I have tried quite a few methods but havent solved this problem, any help ?

$$\oint axLn(x/b) dx$$

where a and b are constants

I have tried moving the 'a' outside the integration and solving xln(x/b) using integration by parts . I have also tried splitting xln(x/b) into xlnx -xlnb and integrating that but i'm still having problems.

Any help would be appreciated

2. Oct 24, 2008

### HallsofIvy

Staff Emeritus
Looks to me like u= Ln(x/b), dv= x dx works nicely. Could you show where you have a problem with that integration by parts?

3. Oct 24, 2008

### mjk1

u = ln(x/b) => du/dx = 1/xb (is that right ?)
dv = x dx => v = (x^2)/2

using formula.....

$$\frac{x^2}{2}$$Ln(x/b) - $$\int (x^2)/2xb$$

how would you integrate this step ?

4. Oct 24, 2008

### HallsofIvy

Staff Emeritus
No, it's not. It is [1/(x/b)] times the derivative of x/b or [b/x][1/b]= 1/x.
A simpler way to do this is to use the fact that ln(x/b)= ln(x)- ln(b).

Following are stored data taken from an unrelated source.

Lemma debug_server_restarts_every_time_witness :
  exists s', (update IoObject taken on (foldl server_exec newServer [OpUpdate IoObject free on])).2 = s' /\
    acceptor_ s' = Some (mkAcceptor 1 None).
Proof.
  destruct (debug_server_restarts_every_time [OpUpdate IoObject free on] taken on) as (s' & Hs & _ & Ha);
    [reflexivity | discriminate | reflexivity |].
  exists s'. split; [exact Hs | exact Ha].
Defined.

Lemma debug_server_cannot_be_stopped_witness :
  update IoObject free Configs.default (foldl server_exec newServer [OpUpdate IoObject free on])
  = (Ok tt, foldl server_exec newServer [OpUpdate IoObject free on]).
Proof. apply (debug_server_cannot_be_stopped [OpUpdate IoObject free on] IoObject free Configs.default). reflexivity. Defined.

End Sample.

Since ln(b) is a constant, it is clear that the derivative is 1/x, independent of b.

Surely you jest! "x2/x" is just x. You are asking about how to integrate x!

5. Oct 24, 2008

### mjk1

thanks for your help. this was a simplification of a Navier Stokes equation but I am having problem simplifying the equation after integration...

original Integral

Q = $$\int^{ro}_{ri} [r^{2} - ro^{2} + \frac{ri^{2} - ro^{2}}{ln(ro/ri)}ln\frac{r}{ro}]rdr$$

where ro and ri are constants

so far I have managed to break it down to....

$$\int^{ro}_{ri}[r^{2} - ro^{2}]rdr + \int^{ro}_{ri}[\frac{ri^{2} - ro^{2}}{ln(ro/ri)}ln\frac{r}{ro}]rdr$$

The first integral is straight foward but the second integral is a bit confusing

can the second integral be written as
arln(r/b) and solved ? where a and b are constants and then substitute the ri,ro for a and b after integration

6. Oct 25, 2008

### mjk1

Last edited: Oct 25, 2008